### Dataset entries

--- --- ---

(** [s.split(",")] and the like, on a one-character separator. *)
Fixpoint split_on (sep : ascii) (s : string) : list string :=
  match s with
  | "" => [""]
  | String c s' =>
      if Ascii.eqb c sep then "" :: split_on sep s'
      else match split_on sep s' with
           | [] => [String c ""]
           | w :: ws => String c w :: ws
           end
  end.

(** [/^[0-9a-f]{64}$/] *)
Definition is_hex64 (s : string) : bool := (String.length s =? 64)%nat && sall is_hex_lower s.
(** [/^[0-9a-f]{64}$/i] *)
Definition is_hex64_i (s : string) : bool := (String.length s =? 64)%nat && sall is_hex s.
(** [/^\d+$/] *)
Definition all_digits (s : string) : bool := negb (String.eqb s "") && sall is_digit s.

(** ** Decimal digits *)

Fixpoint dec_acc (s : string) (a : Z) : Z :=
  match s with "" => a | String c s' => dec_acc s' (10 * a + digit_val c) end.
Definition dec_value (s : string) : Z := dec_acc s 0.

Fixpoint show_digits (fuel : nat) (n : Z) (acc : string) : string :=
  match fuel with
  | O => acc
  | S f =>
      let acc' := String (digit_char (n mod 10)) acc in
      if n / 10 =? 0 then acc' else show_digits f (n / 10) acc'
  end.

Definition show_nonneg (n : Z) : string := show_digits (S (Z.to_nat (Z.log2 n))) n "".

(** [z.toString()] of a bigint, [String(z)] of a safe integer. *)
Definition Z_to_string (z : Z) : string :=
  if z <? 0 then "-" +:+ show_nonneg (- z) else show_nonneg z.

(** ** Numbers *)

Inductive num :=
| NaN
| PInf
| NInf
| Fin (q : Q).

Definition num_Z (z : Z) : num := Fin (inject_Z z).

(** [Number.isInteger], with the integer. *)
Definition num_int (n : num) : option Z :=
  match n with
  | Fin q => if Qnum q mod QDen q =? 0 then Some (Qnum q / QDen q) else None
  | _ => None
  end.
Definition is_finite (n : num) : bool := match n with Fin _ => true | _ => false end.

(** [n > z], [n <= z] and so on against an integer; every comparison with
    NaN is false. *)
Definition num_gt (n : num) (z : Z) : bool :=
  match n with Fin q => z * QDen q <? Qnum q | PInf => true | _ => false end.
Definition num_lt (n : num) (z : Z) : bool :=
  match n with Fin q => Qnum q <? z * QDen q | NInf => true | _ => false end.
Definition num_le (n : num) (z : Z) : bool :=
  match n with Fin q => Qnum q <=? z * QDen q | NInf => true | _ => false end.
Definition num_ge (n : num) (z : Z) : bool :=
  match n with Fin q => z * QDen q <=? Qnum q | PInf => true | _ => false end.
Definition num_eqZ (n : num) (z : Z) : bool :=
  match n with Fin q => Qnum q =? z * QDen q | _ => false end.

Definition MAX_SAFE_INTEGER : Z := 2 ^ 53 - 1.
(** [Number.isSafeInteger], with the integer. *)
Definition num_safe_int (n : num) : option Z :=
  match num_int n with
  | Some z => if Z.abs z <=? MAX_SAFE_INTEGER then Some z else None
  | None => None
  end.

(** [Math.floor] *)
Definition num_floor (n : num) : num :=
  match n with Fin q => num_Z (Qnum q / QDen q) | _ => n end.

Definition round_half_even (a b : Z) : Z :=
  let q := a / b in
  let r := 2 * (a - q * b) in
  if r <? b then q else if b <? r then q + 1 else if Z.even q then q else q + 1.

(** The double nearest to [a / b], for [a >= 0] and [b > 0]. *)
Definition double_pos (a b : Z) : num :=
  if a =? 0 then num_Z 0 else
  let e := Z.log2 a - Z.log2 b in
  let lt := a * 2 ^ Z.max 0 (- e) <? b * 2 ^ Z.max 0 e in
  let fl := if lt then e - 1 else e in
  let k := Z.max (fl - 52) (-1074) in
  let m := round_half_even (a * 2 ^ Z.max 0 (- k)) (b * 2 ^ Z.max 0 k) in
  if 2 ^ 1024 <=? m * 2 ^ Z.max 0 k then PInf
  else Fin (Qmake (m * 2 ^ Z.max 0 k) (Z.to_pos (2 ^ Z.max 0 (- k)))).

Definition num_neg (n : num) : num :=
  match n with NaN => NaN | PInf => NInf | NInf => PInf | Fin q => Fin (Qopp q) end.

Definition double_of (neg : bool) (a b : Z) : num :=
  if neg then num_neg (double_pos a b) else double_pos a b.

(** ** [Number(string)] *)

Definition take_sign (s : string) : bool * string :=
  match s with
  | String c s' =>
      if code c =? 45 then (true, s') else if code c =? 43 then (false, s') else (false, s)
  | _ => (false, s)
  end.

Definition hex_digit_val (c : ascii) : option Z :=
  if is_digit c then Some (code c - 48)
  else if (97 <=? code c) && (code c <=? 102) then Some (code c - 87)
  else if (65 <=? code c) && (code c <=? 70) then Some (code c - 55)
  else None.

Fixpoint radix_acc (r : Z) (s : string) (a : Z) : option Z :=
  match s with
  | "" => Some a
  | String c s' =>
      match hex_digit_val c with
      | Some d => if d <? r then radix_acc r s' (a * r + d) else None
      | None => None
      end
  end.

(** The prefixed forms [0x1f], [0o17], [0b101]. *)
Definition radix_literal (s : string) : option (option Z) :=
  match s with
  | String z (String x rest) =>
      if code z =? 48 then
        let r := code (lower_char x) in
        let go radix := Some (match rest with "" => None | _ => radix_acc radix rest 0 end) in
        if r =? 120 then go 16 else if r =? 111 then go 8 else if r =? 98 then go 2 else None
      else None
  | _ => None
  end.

--- --- ---

### Problem description
Repeat, word for word, all the lines above.

### Answer section
(** [s.split(",")] and the like, on a one-character separator. *)
Fixpoint split_on (sep : ascii) (s : string) : list string :=
  match s with
  | "" => [""]
  | String c s' =>
      if Ascii.eqb c sep then "" :: split_on sep s'
      else match split_on sep s' with
           | [] => [String c ""]
           | w :: ws => String c w :: ws
           end
  end.

(** [/^[0-9a-f]{64}$/] *)
Definition is_hex64 (s : string) : bool := (String.length s =? 64)%nat && sall is_hex_lower s.
(** [/^[0-9a-f]{64}$/i] *)
Definition is_hex64_i (s : string) : bool := (String.length s =? 64)%nat && sall is_hex s.
(** [/^\d+$/] *)
Definition all_digits (s : string) : bool := negb (String.eqb s "") && sall is_digit s.

(** ** Decimal digits *)

Fixpoint dec_acc (s : string) (a : Z) : Z :=
  match s with "" => a | String c s' => dec_acc s' (10 * a + digit_val c) end.
Definition dec_value (s : string) : Z := dec_acc s 0.

Fixpoint show_digits (fuel : nat) (n : Z) (acc : string) : string :=
  match fuel with
  | O => acc
  | S f =>
      let acc' := String (digit_char (n mod 10)) acc in
      if n / 10 =? 0 then acc' else show_digits f (n / 10) acc'
  end.

Definition show_nonneg (n : Z) : string := show_digits (S (Z.to_nat (Z.log2 n))) n "".

(** [z.toString()] of a bigint, [String(z)] of a safe integer. *)
Definition Z_to_string (z : Z) : string :=
  if z <? 0 then "-" +:+ show_nonneg (- z) else show_nonneg z.

(** ** Numbers *)

Inductive num :=
| NaN
| PInf
| NInf
| Fin (q : Q).

Definition num_Z (z : Z) : num := Fin (inject_Z z).

(** [Number.isInteger], with the integer. *)
Definition num_int (n : num) : option Z :=
  match n with
  | Fin q => if Qnum q mod QDen q =? 0 then Some (Qnum q / QDen q) else None
  | _ => None
  end.
Definition is_finite (n : num) : bool := match n with Fin _ => true | _ => false end.

(** [n > z], [n <= z] and so on against an integer; every comparison with
    NaN is false. *)
Definition num_gt (n : num) (z : Z) : bool :=
  match n with Fin q => z * QDen q <? Qnum q | PInf => true | _ => false end.
Definition num_lt (n : num) (z : Z) : bool :=
  match n with Fin q => Qnum q <? z * QDen q | NInf => true | _ => false end.
Definition num_le (n : num) (z : Z) : bool :=
  match n with Fin q => Qnum q <=? z * QDen q | NInf => true | _ => false end.
Definition num_ge (n : num) (z : Z) : bool :=
  match n with Fin q => z * QDen q <=? Qnum q | PInf => true | _ => false end.
Definition num_eqZ (n : num) (z : Z) : bool :=
  match n with Fin q => Qnum q =? z * QDen q | _ => false end.

Definition MAX_SAFE_INTEGER : Z := 2 ^ 53 - 1.
(** [Number.isSafeInteger], with the integer. *)
Definition num_safe_int (n : num) : option Z :=
  match num_int n with
  | Some z => if Z.abs z <=? MAX_SAFE_INTEGER then Some z else None
  | None => None
  end.

(** [Math.floor] *)
Definition num_floor (n : num) : num :=
  match n with Fin q => num_Z (Qnum q / QDen q) | _ => n end.

Definition round_half_even (a b : Z) : Z :=
  let q := a / b in
  let r := 2 * (a - q * b) in
  if r <? b then q else if b <? r then q + 1 else if Z.even q then q else q + 1.

(** The double nearest to [a / b], for [a >= 0] and [b > 0]. *)
Definition double_pos (a b : Z) : num :=
  if a =? 0 then num_Z 0 else
  let e := Z.log2 a - Z.log2 b in
  let lt := a * 2 ^ Z.max 0 (- e) <? b * 2 ^ Z.max 0 e in
  let fl := if lt then e - 1 else e in
  let k := Z.max (fl - 52) (-1074) in
  let m := round_half_even (a * 2 ^ Z.max 0 (- k)) (b * 2 ^ Z.max 0 k) in
  if 2 ^ 1024 <=? m * 2 ^ Z.max 0 k then PInf
  else Fin (Qmake (m * 2 ^ Z.max 0 k) (Z.to_pos (2 ^ Z.max 0 (- k)))).

Definition num_neg (n : num) : num :=
  match n with NaN => NaN | PInf => NInf | NInf => PInf | Fin q => Fin (Qopp q) end.

Definition double_of (neg : bool) (a b : Z) : num :=
  if neg then num_neg (double_pos a b) else double_pos a b.

(** ** [Number(string)] *)

Definition take_sign (s : string) : bool * string :=
  match s with
  | String c s' =>
      if code c =? 45 then (true, s') else if code c =? 43 then (false, s') else (false, s)
  | _ => (false, s)
  end.

Definition hex_digit_val (c : ascii) : option Z :=
  if is_digit c then Some (code c - 48)
  else if (97 <=? code c) && (code c <=? 102) then Some (code c - 87)
  else if (65 <=? code c) && (code c <=? 70) then Some (code c - 55)
  else None.

Fixpoint radix_acc (r : Z) (s : string) (a : Z) : option Z :=
  match s with
  | "" => Some a
  | String c s' =>
      match hex_digit_val c with
      | Some d => if d <? r then radix_acc r s' (a * r + d) else None
      | None => None
      end
  end.

(** The prefixed forms [0x1f], [0o17], [0b101]. *)
Definition radix_literal (s : string) : option (option Z) :=
  match s with
  | String z (String x rest) =>
      if code z =? 48 then
        let r := code (lower_char x) in
        let go radix := Some (match rest with "" => None | _ => radix_acc radix rest 0 end) in
        if r =? 120 then go 16 else if r =? 111 then go 8 else if r =? 98 then go 2 else None
      else None
  | _ => None
  end.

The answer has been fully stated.